--- START ---

Definition strip_minus (s : string) : bool * string :=
  match s with
  | String c s' => if Ascii.eqb c "-" then (true, s') else (false, s)
  | EmptyString => (false, s)
  end.

(** The prefix test: offset of the digits and radix. *)
Definition radix_of (input : string) : nat * Z :=
  match get_range input 0 2 with
  | Some p =>
      if bool_decide (p = "0x") || bool_decide (p = "0X") then (2, 16%Z)
      else if bool_decide (p = "0b") || bool_decide (p = "0B") then (2, 2%Z)
      else if starts_with "0" p then (1, 8%Z)
      else (0, 10%Z)
  | None => (0, 10%Z)
  end.

Definition parse_number_literal (input : string) : res Empty_set (option Z) :=
  let input := string_filter (fun c => negb (is_separator c)) input in
  let '(negative, input) := strip_minus input in
  let '(offset, radix) := radix_of input in
  let* digits := slice input offset (String.length input) in
  match from_str_radix digits radix with
  | Some v => if negative then let* w := neg_i128 v in Ok (Some w) else Ok (Some v)
  | None => Ok None
  end.

Example parse_hex_suffix : parse_number_literal "0x100ULL" = Ok (Some 256%Z).
Proof. vm_compute. reflexivity. Qed.
Example parse_sep : parse_number_literal "100'000" = Ok (Some 100000%Z).
Proof. vm_compute. reflexivity. Qed.
Example parse_octal : parse_number_literal "010" = Ok (Some 8%Z).
Proof. vm_compute. reflexivity. Qed.
Example parse_neg : parse_number_literal "-0xbeef" = Ok (Some (-48879)%Z).
Proof. vm_compute. reflexivity. Qed.
Example parse_bad : List.map parse_number_literal ["0.0"; "not-a-literal"; "-"; ""; "abcdef"]
  = List.repeat (Ok None) 5.
Proof. vm_compute. reflexivity. Qed.
Example parse_zero : parse_number_literal "0" = Ok (Some 0%Z).
Proof. vm_compute. reflexivity. Qed.

(** ** Well-formed inputs

    The only consequence of UTF-8 validity the function depends on: a
    continuation byte never follows an ASCII byte and never comes first. *)
Fixpoint utf8_ok_from (prev_ascii : bool) (s : string) : bool :=
  match s with
  | EmptyString => true
  | String c s =>
      negb (prev_ascii && is_continuation c) && utf8_ok_from (is_ascii_char c) s
  end.
Definition utf8_ok (s : string) : bool := utf8_ok_from true s.

Lemma utf8_ok_from_weaken (s : string) b :
  utf8_ok_from true s = true -> utf8_ok_from b s = true.
Proof. destruct s, b; cbn; [done..|]. by intros [_ ->]%andb_true_iff. Qed.

Lemma utf8_ok_filter (P : ascii -> bool) (s : string) b :
  (forall c, P c = false -> is_ascii_char c = true) ->
  utf8_ok_from b s = true -> utf8_ok_from b (string_filter P s) = true.
Proof.
  intros HP. revert b. induction s as [|c s IH]; intros b; cbn; [done|].
  intros [Hc Hs]%andb_true_iff. destruct (P c) eqn:E; cbn.
  - by rewrite Hc, IH.
  - apply utf8_ok_from_weaken, IH. apply HP in E.
    by rewrite E in Hs.
Qed.

Lemma is_separator_ascii (c : ascii) : is_separator c = true -> is_ascii_char c = true.
Proof.
  unfold is_separator. rewrite existsb_exists.
  intros (x & Hx & ->%Ascii.eqb_eq).
  cbn in Hx. repeat destruct Hx as [<-|Hx]; done.
Qed.

Lemma is_char_boundary_end (s : string) : is_char_boundary s (String.length s) = true.
Proof.
  unfold is_char_boundary.
  assert (String.get (String.length s) s = None) as ->; [|apply Nat.eqb_refl].
  induction s; cbn; auto.
Qed.

Lemma strip_minus_utf8 (s : string) :
  utf8_ok s = true -> utf8_ok (strip_minus s).2 = true.
Proof.
  destruct s as [|c s]; [done|]. unfold strip_minus.
  destruct (Ascii.eqb_spec c "-") as [->|]; [|done].
  cbn. by intros ?.
Qed.

Lemma radix_of_nonneg (s : string) o radix : radix_of s = (o, radix) -> (0 <= radix)%Z.
Proof. unfold radix_of. intros H. repeat case_match; simplify_eq; lia. Qed.

(** The digits start inside the input, on a character boundary. *)
Lemma radix_of_offset (s : string) :
  utf8_ok s = true ->
  let o := (radix_of s).1 in
  o <= String.length s /\ is_char_boundary s o = true.
Proof.
  intros Hs. cbn. unfold radix_of. destruct (get_range s 0 2) as [p|] eqn:E; cycle 1.
  { cbn. split; [lia|]. destruct s as [|c s]; [done|]. cbn in Hs |- *.
    by apply andb_true_iff in Hs as [-> _]. }
  pose proof (get_range_bound _ _ _ _ E) as Hlen. unfold get_range in E.
  destruct (_ && is_char_boundary s 2) eqn:E2; [|done].
  apply andb_true_iff in E2 as [_ E2]. injection E as E.
  destruct (bool_decide (p = "0x") || _); [cbn; by split; [lia|]|].
  destruct (bool_decide (p = "0b") || _); [cbn; by split; [lia|]|].
  destruct s as [|c1 [|c2 s]]; cbn in Hlen; [lia|lia|].
  destruct p as [|c1' p]; cbn in E; [done|]. injection E as -> _.
  cbn in Hs. destruct (starts_with "0" _) eqn:E0; cbn in E0; cbn; (split; [lia|]).
  - apply Ascii.eqb_eq in E0. subst c1'. apply andb_true_iff in Hs as [_ Hs].
    change (is_ascii_char "0") with true in Hs. cbn in Hs.
    by apply andb_true_iff in Hs as [-> _].
  - by apply andb_true_iff in Hs as [-> _].
Qed.

(** ** Range of the result *)

Lemma in_i128_spec v : in_i128 v = true <-> (i128_min <= v <= i128_max)%Z.
Proof. unfold in_i128. rewrite andb_true_iff, !Z.leb_le. done. Qed.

--- END ---

Every record must be set down again exactly.

Definition strip_minus (s : string) : bool * string :=
  match s with
  | String c s' => if Ascii.eqb c "-" then (true, s') else (false, s)
  | EmptyString => (false, s)
  end.

(** The prefix test: offset of the digits and radix. *)
Definition radix_of (input : string) : nat * Z :=
  match get_range input 0 2 with
  | Some p =>
      if bool_decide (p = "0x") || bool_decide (p = "0X") then (2, 16%Z)
      else if bool_decide (p = "0b") || bool_decide (p = "0B") then (2, 2%Z)
      else if starts_with "0" p then (1, 8%Z)
      else (0, 10%Z)
  | None => (0, 10%Z)
  end.

Definition parse_number_literal (input : string) : res Empty_set (option Z) :=
  let input := string_filter (fun c => negb (is_separator c)) input in
  let '(negative, input) := strip_minus input in
  let '(offset, radix) := radix_of input in
  let* digits := slice input offset (String.length input) in
  match from_str_radix digits radix with
  | Some v => if negative then let* w := neg_i128 v in Ok (Some w) else Ok (Some v)
  | None => Ok None
  end.

Example parse_hex_suffix : parse_number_literal "0x100ULL" = Ok (Some 256%Z).
Proof. vm_compute. reflexivity. Qed.
Example parse_sep : parse_number_literal "100'000" = Ok (Some 100000%Z).
Proof. vm_compute. reflexivity. Qed.
Example parse_octal : parse_number_literal "010" = Ok (Some 8%Z).
Proof. vm_compute. reflexivity. Qed.
Example parse_neg : parse_number_literal "-0xbeef" = Ok (Some (-48879)%Z).
Proof. vm_compute. reflexivity. Qed.
Example parse_bad : List.map parse_number_literal ["0.0"; "not-a-literal"; "-"; ""; "abcdef"]
  = List.repeat (Ok None) 5.
Proof. vm_compute. reflexivity. Qed.
Example parse_zero : parse_number_literal "0" = Ok (Some 0%Z).
Proof. vm_compute. reflexivity. Qed.

(** ** Well-formed inputs

    The only consequence of UTF-8 validity the function depends on: a
    continuation byte never follows an ASCII byte and never comes first. *)
Fixpoint utf8_ok_from (prev_ascii : bool) (s : string) : bool :=
  match s with
  | EmptyString => true
  | String c s =>
      negb (prev_ascii && is_continuation c) && utf8_ok_from (is_ascii_char c) s
  end.
Definition utf8_ok (s : string) : bool := utf8_ok_from true s.

Lemma utf8_ok_from_weaken (s : string) b :
  utf8_ok_from true s = true -> utf8_ok_from b s = true.
Proof. destruct s, b; cbn; [done..|]. by intros [_ ->]%andb_true_iff. Qed.

Lemma utf8_ok_filter (P : ascii -> bool) (s : string) b :
  (forall c, P c = false -> is_ascii_char c = true) ->
  utf8_ok_from b s = true -> utf8_ok_from b (string_filter P s) = true.
Proof.
  intros HP. revert b. induction s as [|c s IH]; intros b; cbn; [done|].
  intros [Hc Hs]%andb_true_iff. destruct (P c) eqn:E; cbn.
  - by rewrite Hc, IH.
  - apply utf8_ok_from_weaken, IH. apply HP in E.
    by rewrite E in Hs.
Qed.

Lemma is_separator_ascii (c : ascii) : is_separator c = true -> is_ascii_char c = true.
Proof.
  unfold is_separator. rewrite existsb_exists.
  intros (x & Hx & ->%Ascii.eqb_eq).
  cbn in Hx. repeat destruct Hx as [<-|Hx]; done.
Qed.

Lemma is_char_boundary_end (s : string) : is_char_boundary s (String.length s) = true.
Proof.
  unfold is_char_boundary.
  assert (String.get (String.length s) s = None) as ->; [|apply Nat.eqb_refl].
  induction s; cbn; auto.
Qed.

Lemma strip_minus_utf8 (s : string) :
  utf8_ok s = true -> utf8_ok (strip_minus s).2 = true.
Proof.
  destruct s as [|c s]; [done|]. unfold strip_minus.
  destruct (Ascii.eqb_spec c "-") as [->|]; [|done].
  cbn. by intros ?.
Qed.

Lemma radix_of_nonneg (s : string) o radix : radix_of s = (o, radix) -> (0 <= radix)%Z.
Proof. unfold radix_of. intros H. repeat case_match; simplify_eq; lia. Qed.

(** The digits start inside the input, on a character boundary. *)
Lemma radix_of_offset (s : string) :
  utf8_ok s = true ->
  let o := (radix_of s).1 in
  o <= String.length s /\ is_char_boundary s o = true.
Proof.
  intros Hs. cbn. unfold radix_of. destruct (get_range s 0 2) as [p|] eqn:E; cycle 1.
  { cbn. split; [lia|]. destruct s as [|c s]; [done|]. cbn in Hs |- *.
    by apply andb_true_iff in Hs as [-> _]. }
  pose proof (get_range_bound _ _ _ _ E) as Hlen. unfold get_range in E.
  destruct (_ && is_char_boundary s 2) eqn:E2; [|done].
  apply andb_true_iff in E2 as [_ E2]. injection E as E.
  destruct (bool_decide (p = "0x") || _); [cbn; by split; [lia|]|].
  destruct (bool_decide (p = "0b") || _); [cbn; by split; [lia|]|].
  destruct s as [|c1 [|c2 s]]; cbn in Hlen; [lia|lia|].
  destruct p as [|c1' p]; cbn in E; [done|]. injection E as -> _.
  cbn in Hs. destruct (starts_with "0" _) eqn:E0; cbn in E0; cbn; (split; [lia|]).
  - apply Ascii.eqb_eq in E0. subst c1'. apply andb_true_iff in Hs as [_ Hs].
    change (is_ascii_char "0") with true in Hs. cbn in Hs.
    by apply andb_true_iff in Hs as [-> _].
  - by apply andb_true_iff in Hs as [-> _].
Qed.

(** ** Range of the result *)

Lemma in_i128_spec v : in_i128 v = true <-> (i128_min <= v <= i128_max)%Z.
Proof. unfold in_i128. rewrite andb_true_iff, !Z.leb_le. done. Qed.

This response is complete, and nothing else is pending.